Material shown:
☆ ☆ ☆

(* ===== verification/FileSystem.v ===== *)
(** The paths and the files of the Rust standard library, as src/tools/operator uses them:
    [std::path] and [std::fs] on Unix.

    A path is the list of its components.  The file system maps the names from the root to a
    file, a directory or a symbolic link; an operation fails for the reasons the tree gives
    (nothing there, not a directory, a loop of links), not for the permissions or the device,
    and no other process runs. *)
From Stdlib Require Import NArith ZArith Lia.
From stdpp Require Import base list gmap strings numbers sets.
From S2P Require Import Prelude Text Utf8 Collections.
#[local] Open Scope N_scope.

(** ** [std::path] *)
Inductive Component : Type :=
| RootDir
| CurDir
| ParentDir
| Normal (seg : str).

#[export] Instance Component_eq_dec : EqDecision Component.
Proof. solve_decision. Defined.

Abbreviation path := (list Component).
Abbreviation names := (list str).

Definition SLASH : char := 47.
Definition DOT : char := 46.

Definition component_of (seg : str) : list Component :=
  if bool_decide (seg = []) || bool_decide (seg = [DOT]) then []
  else if bool_decide (seg = [DOT; DOT]) then [ParentDir] else [Normal seg].

(** [Path::new(s).components()]: repeated separators and [.] disappear, except a [.] that comes
    first. *)
Definition components (s : str) : path :=
  let pieces := split_on SLASH s in
  (if starts_with [SLASH] s then [RootDir]
   else match pieces with p :: _ => if bool_decide (p = [DOT]) then [CurDir] else [] | [] => [] end)
  ++ List.flat_map component_of pieces.

(** [Path::join]. *)
Definition path_join (p q : path) : path :=
  match q with
  | RootDir :: _ => q
  | CurDir :: r => match p with [] => q | _ => p ++ r end
  | _ => p ++ q
  end.

(** [Path::parent] and [PathBuf::pop]. *)
Definition parent (p : path) : option path :=
  match list.last p with
  | None | Some RootDir => None
  | Some _ => Some (removelast p)
  end.

Definition path_starts_with (base p : path) : bool := bool_decide (base `prefix_of` p).

Fixpoint strip_path (base p : path) : option path :=
  match base, p with
  | [], _ => Some p
  | a :: base', b :: p' => if bool_decide (a = b) then strip_path base' p' else None
  | _ :: _, [] => None
  end.

Definition seg_text (c : Component) : str :=
  match c with RootDir => [] | CurDir => [DOT] | ParentDir => [DOT; DOT] | Normal s => s end.
(** [Path::display] and [to_string_lossy]. *)
Definition display (p : path) : str :=
  match p with [RootDir] => [SLASH] | _ => join [SLASH] (map seg_text p) end.

(** [file_stem] of a name: what is before the last dot, unless that is empty. *)
Definition file_stem (name : str) : str :=
  match rfind_char DOT name with
  | Some (S i) => take (S i) name
  | _ => name
  end.

(** [Path::with_extension]. *)
Definition with_extension (p : path) (ext : str) : path :=
  match list.last p with
  | Some (Normal name) => removelast p ++ [Normal (file_stem name ++ [DOT] ++ ext)]
  | _ => p
  end.

Definition abs_path (q : names) : path := RootDir :: map Normal q.

(** ** The tree *)
Inductive Node : Type :=
| File (data : bytes) (modified : N)
| Dir
| Link (target : path).

Inductive ErrorKind : Type :=
| NotFound
| NotADirectory
| IsADirectory
| AlreadyExists
| FilesystemLoop
| InvalidInput
| InvalidData
| DirectoryNotEmpty.

Record FileSystem := mk_FileSystem {
  nodes : gmap names Node;
  cwd : names;
  clock : N;
}.

(** The root is a directory. *)
Definition node_at (m : gmap names Node) (q : names) : option Node :=
  match q with [] => Some Dir | _ => m !! q end.

(** Where a path leads: to a node, to a free name in a directory, or nowhere. *)
Inductive Walk : Type :=
| At (q : names)
| Free (q : names)
| Fault (e : ErrorKind).

(** As many links as Linux follows. *)
Definition MAXSYMLINKS : nat := 40.

Fixpoint walk (m : gmap names Node) (links : nat) : names -> path -> Walk :=
  fix go (dir : names) (p : path) {struct p} : Walk :=
    match p with
    | [] => At dir
    | RootDir :: r => go [] r
    | c :: r =>
        match node_at m dir with
        | Some Dir =>
            match c with
            | RootDir | CurDir => go dir r
            | ParentDir => go (removelast dir) r
            | Normal s =>
                match node_at m (dir ++ [s]) with
                | None => match r with [] => Free (dir ++ [s]) | _ => Fault NotFound end
                | Some (Link t) =>
                    match links with
                    | O => Fault FilesystemLoop
                    | S links => walk m links dir (t ++ r)
                    end
                | Some _ => go (dir ++ [s]) r
                end
            end
        | _ => Fault NotADirectory
        end
    end.

Definition lookup_path (fs : FileSystem) (p : path) : Walk :=
  match p with
  | [] => Fault NotFound
  | _ => walk (nodes fs) MAXSYMLINKS (cwd fs) p
  end.

Definition with_nodes (fs : FileSystem) (m : gmap names Node) : FileSystem :=
  mk_FileSystem m (cwd fs) (clock fs).

(** ** [std::fs] *)
Definition exists_ (fs : FileSystem) (p : path) : bool :=
  match lookup_path fs p with At _ => true | _ => false end.
Definition metadata (fs : FileSystem) (p : path) : option Node :=
  match lookup_path fs p with At q => node_at (nodes fs) q | _ => None end.
Definition is_dir (fs : FileSystem) (p : path) : bool :=
  match metadata fs p with Some Dir => true | _ => false end.
Definition is_file (fs : FileSystem) (p : path) : bool :=
  match metadata fs p with Some (File _ _) => true | _ => false end.

Definition canonicalize (fs : FileSystem) (p : path) : ErrorKind + path :=
  match lookup_path fs p with
  | At q => inr (abs_path q)
  | Free _ => inl NotFound
  | Fault e => inl e
  end.

Definition read_to_string (fs : FileSystem) (p : path) : ErrorKind + str :=
  match lookup_path fs p with
  | At q =>
      match node_at (nodes fs) q with
      | Some (File data _) => match from_utf8 data with Some s => inr s | None => inl InvalidData end
      | _ => inl IsADirectory
      end
  | Free _ => inl NotFound
  | Fault e => inl e
  end.

(** Creates or truncates the file, following the links of the path to its end. *)
Definition fs_write (fs : FileSystem) (p : path) (content : str) : ErrorKind + FileSystem :=
  let put q := inr (with_nodes fs (<[q := File (utf8_encode content) (clock fs)]> (nodes fs))) in
  match lookup_path fs p with
  | At q => match node_at (nodes fs) q with Some (File _ _) => put q | _ => inl IsADirectory end
  | Free q => put q
  | Fault e => inl e
  end.

(** The entry that a path names, a link at its end not followed. *)
Definition entry_of (fs : FileSystem) (p : path) : ErrorKind + names :=
  match list.last p with
  | Some (Normal s) =>
      match walk (nodes fs) MAXSYMLINKS (cwd fs) (removelast p) with
      | At d =>
          match node_at (nodes fs) d with Some Dir => inr (d ++ [s]) | _ => inl NotADirectory end
      | Free _ => inl NotFound
      | Fault e => inl e
      end
  | _ => match lookup_path fs p with At _ => inl AlreadyExists | Free _ => inl NotFound | Fault e => inl e end
  end.

Definition mkdir (fs : FileSystem) (p : path) : ErrorKind + FileSystem :=
  match entry_of fs p with
  | inl e => inl e
  | inr q =>
      match node_at (nodes fs) q with
      | Some _ => inl AlreadyExists
      | None => inr (with_nodes fs (<[q := Dir]> (nodes fs)))
      end
  end.

(** [create_dir_all], on the components from the last: what is created before a failure stays. *)
Fixpoint create_dirs (rp : path) (fs : FileSystem) : (ErrorKind + unit) * FileSystem :=
  let p := reverse rp in
  match rp with
  | [] => (inr tt, fs)
  | _ :: up =>
      match mkdir fs p with
      | inr fs => (inr tt, fs)
      | inl NotFound =>
          match create_dirs up fs with
          | (inl e, fs) => (inl e, fs)
          | (inr _, fs) =>
              match mkdir fs p with
              | inr fs => (inr tt, fs)
              | inl e => (if is_dir fs p then inr tt else inl e, fs)
              end
          end
      | inl e => (if is_dir fs p then inr tt else inl e, fs)
      end
  end.
Definition create_dir_all (fs : FileSystem) (p : path) : (ErrorKind + unit) * FileSystem :=
  create_dirs (reverse p) fs.

Definition under (base q : names) : bool := bool_decide (base `prefix_of` q).
Definition children (m : gmap names Node) (q : names) : list str :=
  omap (fun kv =>
      match list.last kv.1 with
      | Some s => if bool_decide (kv.1 = q ++ [s]) then Some s else None
      | None => None
      end)
    (map_to_list m).

(** The nodes of a tree, moved from [src] to [dst]. *)
Definition move_tree (src dst : names) (m : gmap names Node) : gmap names Node :=
  let keep := filter (fun kv => ~ src `prefix_of` kv.1 /\ ~ dst `prefix_of` kv.1) m in
  let moved := omap (fun kv => if under src kv.1 then Some (dst ++ drop (length src) kv.1, kv.2) else None)
                 (map_to_list m) in
  list_to_map moved ∪ keep.

(** [rename]: the entry itself moves; a file takes the place of a file, a directory that of an
    empty directory. *)
Definition rename (fs : FileSystem) (from to : path) : ErrorKind + FileSystem :=
  match entry_of fs from with
  | inl e => inl (match e with AlreadyExists => InvalidInput | e => e end)
  | inr src =>
      match entry_of fs to with
      | inl e => inl (match e with AlreadyExists => InvalidInput | e => e end)
      | inr dst =>
          match node_at (nodes fs) src with
          | None => inl NotFound
          | Some n =>
              if bool_decide (src = dst) then inr fs
              else if under src dst then inl InvalidInput
              else
                let move := inr (with_nodes fs (move_tree src dst (nodes fs))) in
                match n, node_at (nodes fs) dst with
                | _, None => move
                | Dir, Some Dir =>
                    match children (nodes fs) dst with [] => move | _ => inl DirectoryNotEmpty end
                | Dir, Some _ => inl NotADirectory
                | _, Some Dir => inl IsADirectory
                | _, Some _ => move
                end
          end
      end
  end.

Definition read_dir (fs : FileSystem) (p : path) : ErrorKind + list str :=
  match lookup_path fs p with
  | At q => match node_at (nodes fs) q with Some Dir => inr (children (nodes fs) q) | _ => inl NotADirectory end
  | Free _ => inl NotFound
  | Fault e => inl e
  end.
(* ===== verification/Workspace.v ===== *)
(** The files of the workspace as the tools of the model see them: src/tools/operator/core.rs,
    src/tools/operator/file_ops.rs, src/tools/pulse_ledger.rs and the handler of [read_file] in
    src/state/conversation/tools/routing.rs. *)
From Stdlib Require Import NArith ZArith Lia.
From stdpp Require Import base list gmap strings numbers sets.
From S2P Require Import Prelude Text Utf8 Collections Json Evidence ToolPreview FileSystem.
#[local] Open Scope N_scope.

(** ** What has been read in this pulse *)
Record FileFingerprint := mk_FileFingerprint {
  fp_len : N;
  fp_modified : N;
}.
#[export] Instance FileFingerprint_eq_dec : EqDecision FileFingerprint.
Proof. solve_decision. Defined.

Record LocatedRead := mk_LocatedRead {
  lr_path : path;
  start_line : N;
  end_line : N;
  fingerprint : FileFingerprint;
}.

Definition MAX_PULSE_LEDGER_ENTRIES : nat := 64.
Abbreviation PulseLedger := (list LocatedRead).

(** Only asked of what is not a directory. *)
Definition file_fingerprint (fs : FileSystem) (p : path) : option FileFingerprint :=
  match metadata fs p with
  | Some (File data modified) => Some (mk_FileFingerprint (N.of_nat (length data)) modified)
  | _ => None
  end.

(** [while entries.len() > MAX { entries.remove(0) }]. *)
Fixpoint drop_oldest (entries : PulseLedger) : PulseLedger :=
  match entries with
  | [] => []
  | _ :: r => if (MAX_PULSE_LEDGER_ENTRIES <? length entries)%nat then drop_oldest r else entries
  end.

Definition record_pulse_read (read : LocatedRead) (entries : PulseLedger) : PulseLedger :=
  drop_oldest (List.filter (fun e => negb (bool_decide (lr_path e = lr_path read))) entries ++ [read]).

Definition find_pulse_read (fs : FileSystem) (p : path) (entries : PulseLedger) : option LocatedRead :=
  current ← file_fingerprint fs p;
  List.find (fun e => bool_decide (lr_path e = p) && bool_decide (fingerprint e = current)) (reverse entries).

Definition clear_pulse_ledger (entries : PulseLedger) : PulseLedger := [].

(** ** Operations on the world

    An operation returns a value or an error, in a world it may have changed either way, unless
    it panics. *)
Inductive Error : Type :=
| Bail (message : str)
| Io (e : ErrorKind)
| Context (message : str) (cause : Error).

Record World := mk_World {
  files : FileSystem;
  ledger : PulseLedger;
}.

Definition Op (A : Type) : Type := World -> outcome ((Error + A) * World).

#[export] Instance op_ret : MRet Op := fun A a w => Returns (inr a, w).
#[export] Instance op_bind : MBind Op := fun A B f m w =>
  match m w with
  | Returns (inr a, w) => f a w
  | Returns (inl e, w) => Returns (inl e, w)
  | Panics => Panics
  end.
Lemma triple_pre {A} (P P' : World -> Prop) (m : Op A) Q :
  (forall w, P w -> P' w) -> triple P' m Q -> triple P m Q.
Proof using Type*. intros HP Hm w r w' Hw. apply Hm. by apply HP. Qed.
End triples.

(** ** Resolved paths *)
Lemma components_relative s c : starts_with [SLASH] s = false -> c ∈ components s -> c <> RootDir.
Proof.
  intros Hs. unfold components. rewrite Hs, elem_of_app. intros [Hc|Hc] ->.
  - destruct (split_on SLASH s) as [|p ?]; [by apply elem_of_nil in Hc|].
    case_bool_decide; [|by apply elem_of_nil in Hc]. by apply list_elem_of_singleton in Hc.
  - apply list_elem_of_In, in_flat_map in Hc as (seg & _ & Hc%list_elem_of_In).
    unfold component_of in Hc. destruct (_ || _); [by apply elem_of_nil in Hc|].
    case_bool_decide; by apply list_elem_of_singleton in Hc.
Qed.

Lemma normalize_names wd names out :
  foldl (normalize_step wd) out (map Normal names) = out ++ map Normal names.
Proof.
  revert out. induction names as [|s r IH]; intros out; cbn; [by rewrite app_nil_r|].
  by rewrite IH, <- app_assoc.
Qed.

Lemma normalize_relative wd p out :
  (forall c, c ∈ p -> c <> RootDir /\ c <> ParentDir) ->
  exists r, foldl (normalize_step wd) out p = out ++ map Normal r.
Proof.
  revert out. induction p as [|c p IH]; intros out Hp; cbn [foldl]; [exists []; by rewrite app_nil_r|].
  destruct (IH (normalize_step wd out c)) as [r ->]; [intros c' Hc'; apply Hp; by right|].
  destruct (Hp c) as [Hc Hc']; [by left|]. destruct c as [| | |s]; try done; cbn [normalize_step].
  - by exists r.
  - exists (s :: r). by rewrite <- app_assoc.
Qed.

Lemma resolve_below op base text fs p :
  working_dir op = abs_path base -> resolve_path op text fs = inr p -> exists r, p = abs_path (base ++ r).
Proof.
  intros Hwd. unfold resolve_path. cbv zeta. destruct (is_empty (trim text)); [done|].
  destruct (starts_with [SLASH] (trim text)) eqn:Hs; [done|]. cbn [orb].
  destruct (contains_char _ _); [done|]. destruct (existsb is_parent_dir _) eqn:Hp; [done|].
  destruct (ensure_path_is_within_workspace _ _ _); [done|]. intros [= <-].
  assert (forall c, c ∈ components (trim text) -> c <> RootDir /\ c <> ParentDir) as Hc.
  { intros c Hc. split; [by eapply components_relative|]. intros ->.
    apply list_elem_of_In in Hc. apply not_true_iff_false in Hp. apply Hp, existsb_exists. by exists ParentDir. }
  unfold normalize_path. rewrite Hwd. clear Hp Hs.
  set (p := components (trim text)) in *. clearbody p.
  assert (exists p', path_join (abs_path base) p = abs_path base ++ p' /\ forall c, c ∈ p' -> c ∈ p) as (p' & -> & Hsub).
  { destruct p as [|[| | |s] p]; cbn [path_join].
    - by exists [].
    - by destruct (Hc RootDir ltac:(by left)).
    - exists p. split; [done|]. by right.
    - by destruct (Hc ParentDir ltac:(by left)).
    - by exists (Normal s :: p). }
  assert (foldl (normalize_step (abs_path base)) [] (abs_path base) = abs_path base) as Hb
    by apply (normalize_names (abs_path base) base [RootDir]).
  rewrite foldl_app, Hb. destruct (normalize_relative (abs_path base) p' (abs_path base)) as [r ->].
  { intros c Hin. apply Hc. by apply Hsub. }
  exists r. unfold abs_path. by rewrite map_app.
Qed.

(** ** Nothing outside the workspace changes *)
Section confined.
Context `{LineDiff}.
Context (base : names) (op : ToolOperator) (Hwd : working_dir op = abs_path base).

#[local] Notation R := (same_outside base).
Definition ok (w : World) : Prop := sealed base (files w).
Definition below (p : path) (w : World) : Prop := ok w /\ exists r, p = abs_path (base ++ r).
#[local] Existing Instance same_outside_preorder.

Lemma resolve_triple text (P : World -> Prop) :
  (forall w, P w -> ok w) -> triple R P (resolve op text) (fun p w => P w /\ below p w).
Proof using Type*.
  intros HP. apply (triple_asks_or R). intros w p Hw Hp. split; [done|]. split; [by apply HP|].
  by eapply resolve_below.
Qed.

Lemma resolve_file_triple tool text (P : World -> Prop) :
  (forall w, P w -> ok w) ->
  triple R P (resolve_file op tool text) (fun p w => (P w /\ below p w) /\ is_dir (files w) p = false).
Proof using Type*.
  intros HP. eapply (triple_bind R); [by apply resolve_triple|]. intros p. cbv beta.
  eapply (triple_bind R) with (Q := fun d w => (P w /\ below p w) /\ is_dir (files w) p = d).
  - by apply (triple_asks R).
  - intros []; [apply (triple_bail R) | by apply (triple_ret R)].
Qed.

(** The parents of a path below the directory: the path itself is not the directory. *)
Lemma parent_below r p :
  parent (abs_path (base ++ r)) = Some p -> r <> [] -> exists r', p = abs_path (base ++ r').
Proof using Type*.
  destruct r as [|s r _] using rev_ind; [done|]. unfold parent. rewrite app_assoc, last_abs_snoc, removelast_abs_snoc.
  intros [= <-] _. by exists r.
Qed.

(** The directories above a path that is not there. *)
Lemma make_parents_triple wrap p (P : World -> Prop) :
  (forall w, P w -> below p w /\ p <> abs_path base) -> triple R P (make_parents wrap p) (fun _ w => below p w).
Proof using Type*.
  intros HP. unfold make_parents. destruct (parent p) as [up|] eqn:E.
  - apply (triple_dirs R). intros w Hw. destruct (HP w Hw) as [[Hok [r ->]] Hne].
    destruct (parent_below r up E) as [r' ->]; [intros ->; by rewrite app_nil_r in Hne|].
    pose proof (create_dir_all_inside base r' (files w) Hok) as [Hs Ho].
    split; [exact Ho|]. split; [exact Hs | by exists r].
  - apply (triple_ret R). intros w Hw. by destruct (HP w Hw).
Qed.

Lemma write_triple wrap p content (P : World -> Prop) :
  (forall w, P w -> below p w) ->
  triple R P (change wrap (fun fs => fs_write fs p content)) (fun _ w => ok w).
Proof using Type*.
  intros HP. apply (triple_change R). intros w fs Hw Hf. destruct (HP w Hw) as [Hok [r ->]].
  split; [by eapply fs_write_inside | by eapply fs_write_sealed].
Qed.

Lemma propose_triple text old new (P : World -> Prop) :
  (forall w, P w -> ok w) ->
  triple R P (propose_patch op text old new) (fun pp w => P w /\ below (pp_path pp) w /\ is_dir (files w) (pp_path pp) = false).
Proof using Type*.
  intros HP. eapply (triple_bind R); [by apply resolve_file_triple|]. intros p.
  apply (triple_ret R). by intros w [[? ?] ?].
Qed.

Lemma write_file_triple text content : triple R ok (write_file op text content) (fun _ _ => True).
Proof using Type*.
  unfold write_file.
  eapply (triple_bind R); [by apply (resolve_file_triple _ _ ok)|]. intros p.
  eapply (triple_bind R) with (Q := fun present w => (ok w /\ below p w) /\ exists_ (files w) p = present).
  { apply (triple_asks R). by intros w [[? ?] _]. }
  intros [].
  - eapply (triple_bind R); [apply (triple_asks R) with (Q := fun _ w => ok w); by intros w [[? ?] _]|].
    intros old. eapply (triple_bind R); [by apply propose_triple|]. intros pp. by apply (triple_ret R).
  - eapply (triple_bind R).
    { apply make_parents_triple. intros w [[Hok Hp] Hex]. split; [done|]. intros ->.
      by rewrite (exists_real _ _ (sealed_dir _ _ Hok)) in Hex. }
    intros []. eapply (triple_bind R); [by apply write_triple|]. intros []. by apply (triple_ret R).
Qed.

Lemma with_extension_below r ext :
  r <> [] -> exists r', with_extension (abs_path (base ++ r)) ext = abs_path (base ++ r').
Proof using Type*.
  destruct r as [|s r _] using rev_ind; [done|]. intros _. unfold with_extension.
  rewrite app_assoc, last_abs_snoc, removelast_abs_snoc. exists (r ++ [file_stem s ++ [DOT] ++ ext]).
  unfold abs_path. rewrite (app_assoc base r), (map_app Normal (base ++ r)). reflexivity.
Qed.

Lemma apply_patch_triple pending (P : World -> Prop) :
  (forall w, P w -> below (pp_path pending) w /\ is_dir (files w) (pp_path pending) = false) ->
  triple R P (apply_patch op pending) (fun _ _ => True).
Proof using Type*.
  intros HP. unfold apply_patch.
  eapply (triple_bind R) with (Q := fun _ w => ok w /\ exists r r', pp_path pending = abs_path (base ++ r)
      /\ with_extension (pp_path pending) t!"tmp" = abs_path (base ++ r')).
  { apply (triple_asks_or R). intros w [] Hw _. destruct (HP w Hw) as [[Hok [r Hr]] Hd]. split; [done|].
    exists r. destruct (with_extension_below r t!"tmp") as [r' Hr'].
    - intros ->. rewrite app_nil_r in Hr. by rewrite Hr, (is_dir_real _ _ (sealed_dir _ _ Hok)) in Hd.
    - exists r'. by rewrite Hr. }
  intros []. eapply (triple_bind R) with (Q := fun _ w => ok w /\ exists r r', pp_path pending = abs_path (base ++ r)
      /\ with_extension (pp_path pending) t!"tmp" = abs_path (base ++ r')).
  - apply (triple_change R). intros w fs (Hok & r & r' & Hr & Hr') Hf.
    split; [rewrite Hr' in Hf; by eapply fs_write_inside|]. split; [by eapply fs_write_sealed|]. by exists r, r'.
  - intros []. apply (triple_change R). intros w fs (Hok & r & r' & Hr & Hr') Hf.
    split; [|done]. rewrite Hr', Hr in Hf. by eapply rename_inside.
Qed.

Lemma edit_file_triple text old new : triple R ok (edit_file op text old new) (fun _ _ => True).
Proof using Type*.
  unfold edit_file.
  eapply (triple_bind R); [by apply (resolve_file_triple _ _ ok)|]. intros p.
  eapply (triple_bind R) with (Q := fun _ w => below p w); [apply (triple_asks_or R); by intros w a [[? ?] _]|].
  intros content. cbv zeta.
  assert (forall s, triple R (below p) (change (Context t!"Failed to edit file") (fun fs => fs_write fs p s)) (fun _ _ => True)) as Hw.
  { intros s w r w' Hb Hr. by destruct (write_triple _ p s (below p) (fun w Hw => Hw) w r w' Hb Hr). }
  destruct (is_empty _); [apply (triple_bail R)|]. destruct (_ || _); [apply (triple_bail R)|].
  destruct (str_eqb _ _); [apply (triple_bail R)|].
  destruct (match_indices old content) as [|o [|o' os]]; [apply (triple_bail R) | apply Hw |].
  intros w r w' Hb Hr. destruct (anchored_unique_replacement _ _ _ _ _); [exact (Hw _ w r w' Hb Hr)|].
  exact (triple_bail R (below p) _ (fun _ _ => True) w r w' Hb Hr).
Qed.

Lemma create_dirs_above up fs :
  parent (abs_path base) = Some up -> real_dir (nodes fs) base -> create_dir_all fs up = (inr tt, fs).
Proof using Type*.
  intros E Hd. destruct base as [|s b _] using rev_ind; [done|]. revert E. unfold parent.
  rewrite last_abs_snoc, removelast_abs_snoc. intros [= <-].
  apply create_dir_all_real. intros q Hq. apply Hd. by apply prefix_app_r.
Qed.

☆ ☆ ☆

Action item: Would you please write out, exactly and with no other lines, the stretch of the listing above from the line containing "(** [create_dir_all], on" through the line containing "match entry_of fs to with"?

Exercise result:
(** [create_dir_all], on the components from the last: what is created before a failure stays. *)
Fixpoint create_dirs (rp : path) (fs : FileSystem) : (ErrorKind + unit) * FileSystem :=
  let p := reverse rp in
  match rp with
  | [] => (inr tt, fs)
  | _ :: up =>
      match mkdir fs p with
      | inr fs => (inr tt, fs)
      | inl NotFound =>
          match create_dirs up fs with
          | (inl e, fs) => (inl e, fs)
          | (inr _, fs) =>
              match mkdir fs p with
              | inr fs => (inr tt, fs)
              | inl e => (if is_dir fs p then inr tt else inl e, fs)
              end
          end
      | inl e => (if is_dir fs p then inr tt else inl e, fs)
      end
  end.
Definition create_dir_all (fs : FileSystem) (p : path) : (ErrorKind + unit) * FileSystem :=
  create_dirs (reverse p) fs.

Definition under (base q : names) : bool := bool_decide (base `prefix_of` q).
Definition children (m : gmap names Node) (q : names) : list str :=
  omap (fun kv =>
      match list.last kv.1 with
      | Some s => if bool_decide (kv.1 = q ++ [s]) then Some s else None
      | None => None
      end)
    (map_to_list m).

(** The nodes of a tree, moved from [src] to [dst]. *)
Definition move_tree (src dst : names) (m : gmap names Node) : gmap names Node :=
  let keep := filter (fun kv => ~ src `prefix_of` kv.1 /\ ~ dst `prefix_of` kv.1) m in
  let moved := omap (fun kv => if under src kv.1 then Some (dst ++ drop (length src) kv.1, kv.2) else None)
                 (map_to_list m) in
  list_to_map moved ∪ keep.

(** [rename]: the entry itself moves; a file takes the place of a file, a directory that of an
    empty directory. *)
Definition rename (fs : FileSystem) (from to : path) : ErrorKind + FileSystem :=
  match entry_of fs from with
  | inl e => inl (match e with AlreadyExists => InvalidInput | e => e end)
  | inr src =>
      match entry_of fs to with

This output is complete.